Dengan demikian diharapkan adanya penigkatan kualitas perbankan di Indonesia sehingga tidak
terjadi lagi kasus kolapsnya Bank Perbankan Asia, Bank Duta dan Bank Umum Majapahit.

4.


29 Mei 1993 (Pakmei)
Paket deregulasi ini menyangkut beberapa hal, yaitu:
a) Memperlancar kredit perbankan bagi dunia usaha.
b) Mendorong perluasan kredit dengan berpedoman pada asas-asas perkreditan yang sehat,
mendorong perbankan untuk menangani masalah kredit macet, mengendalikan pertumbuhan
jumlah uang beredar & kredit perbankan dalam batas aman bagi stabilitas ekonomi.
c) CAR (Capital Adequacy Ratio)/ rasio kecukupan modal diperlonggar.
d) Pencanangan akan konsep kehati-hatian terhadap pengelolaan bank yang lebih menekankan
kepada kualitas dalam pemberian kredit melalui penilaian kembali terhadap aktiva produktif
bank-bank di Indonesia.

Dengan peningkatan CAR, bank dipastikan akan lebih leluasa untuk memberikan kredit.
Selain itu pemerintah juga menyederhanakan ketentuan LDR (Loan Deposit Ratio) atau pemberian
kredit kepada pihak ke tiga. Dengan ketentuan ini, bank hanya diberikan 20% untuk menyalurkan
kredit kepada grupnya sendiri.

5.

7 Juli 1997

Paket deregulasi ini diikuti dengan Peraturan Pemerintah (PP) mengenai peneriamaan pajak dan
retribusi daerah serta pembatasan pemberian kredit oleh bank-bank untuk pengadaan dan pengolahan
tanah.
Pemerintah melarang bank umum di Indonesia untuk memberikan kredit baru untuk pengadaan
dan pengolahan lahan. Dengan kata lain bank-bank umum tidak diperkenankan untuk memberikan
kredit kepada pengembang untuk membuka lahan baru, kecuali untuk pengadaan rumah sederhana
(RS) dan rumah sangat sederhana (RSS).
Kesimpulan: Beberapa paket deregulasi bank di atas yang dikeluarkan oleh pemerintah pada
umumnya bertujuan untuk meningkatkan peran bank di dalam perekonomian Indonesia sehingga
memudahkan masyarakat Indonesia untuk menghimpun dananya di bank.

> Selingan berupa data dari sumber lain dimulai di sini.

Lemma held_worker sleeps wakes :
  (forall m, m ∈ sleeps -> preserves I m) -> (forall w k, w ∈ wakes -> preserves (since k) (wk_others w)) ->
  preserves I (workerTurn ec (NewPipeline run) sleeps wakes).
Proof.
  intros Hs Hw. unfold workerTurn, queuesUnderLimit. apply preserves_bind; [holds|]. intros [|]; [|holds].
  apply preserves_bind; [holds|]. intros qs. case_decide; [by apply held_backoff|].
  apply preserves_bind; [apply preserves_try, held_storage; intros k; apply forward_Dequeue; auto|].
  intros [[t|]|]; [|holds..]. apply preserves_bind; [apply held_processTicket|]. intros _. holds.
Qed.
End Preserved.

(** What happens to the engine between its start and its stop, one action at a time. *)
Inductive turn (parent : nat) (cfg : Doc.Config) (ec : Config) (run : Runner (Engine S)) : M (Engine S) unit -> Prop :=
  | t_request method r : turn parent cfg ec run (api_server cfg true true method r ;;; mret tt)
  | t_scheduler : turn parent cfg ec run (tickScheduler ec)
  | t_coordinator : turn parent cfg ec run (coordinatorTick ec)
  | t_sweep : turn parent cfg ec run (staleServerSweep ec)
  | t_cleanup : turn parent cfg ec run (cleanupTick ec)
  | t_fire ctx entry : turn parent cfg ec run (on_storage (fire ctx entry))
  | t_timer j : turn parent cfg ec run   (** the deadline of the context of job [j] *)
      (e <- mget ;; match cancels e !! j with Some c => deadline c | None => mret tt end)
  | t_caller err : turn parent cfg ec run (end_context parent err)
  | t_worker sleeps wakes :
      (forall m, m ∈ sleeps -> turn parent cfg ec run m) ->
      (forall w k, w ∈ wakes -> preserves (since k) (wk_others w)) ->
      turn parent cfg ec run (workerTurn ec (NewPipeline run) sleeps wakes ;;; mret tt).

Definition turns (parent : nat) (cfg : Doc.Config) (ec : Config) (run : Runner (Engine S)) (m : M (Engine S) unit) : Prop :=
  exists ms, m = mfor ms interleave /\ Forall (turn parent cfg ec run) ms.

(** A runner that acts on the engine as turns do. *)
Definition quiet (run : Runner (Engine S)) : Prop :=
  forall parent a stopped ctx job, preserves (held parent a stopped) (run ctx job).

Lemma turn_held parent a stopped cfg ec run m :
  quiet run -> turn parent cfg ec run m -> preserves (held parent a stopped) m.
Proof.
  intros Hq. induction 1.
  - apply preserves_bind; [apply held_request|by intros _ n e].
  - apply held_scheduler.
  - apply held_coordinator.
  - apply held_sweep.
  - apply held_cleanup.
  - apply held_fire.
  - apply held_cancel_job.
  - apply held_caller.
  - apply preserves_bind; [|by intros _ n e]. apply held_worker; [apply Hq|done|done].
Qed.

Lemma turns_held parent a stopped cfg ec run m n e :
  quiet run -> turns parent cfg ec run m -> held parent a stopped n e ->
  exists n' e', m n e = (n', e', Ok tt) /\ held parent a stopped n' e'.
Proof.
  intros Hq (ms & -> & Hms). revert n e. induction Hms as [|m ms Hm _ IH]; intros n e Hh; [by eexists _, _|].
  pose proof (turn_held parent a stopped _ _ _ _ Hq Hm n e Hh) as Hh'. simpl.
  unfold interleave, mbind, tick_of, st_of in *. destruct (m n e) as [[n1 e1] r]. by apply IH.
Qed.
End Held.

Di dalam paket tersebut
juga terlihat kemudahan yang diberikan pemerintah kepada para pengusaha dalam mendirikan bank
sehingga bank dapat dikenal masyarakat luas di Indonesia. Tetapi akibat dari bank di Indonesia yang
jumlahnya meningkat tajam, keamanan menjadi terabaikan dan menyebabkan kredit macet sehingga
pemerintah membuat kembali paket deregulasi untuk menangani hal tersebut.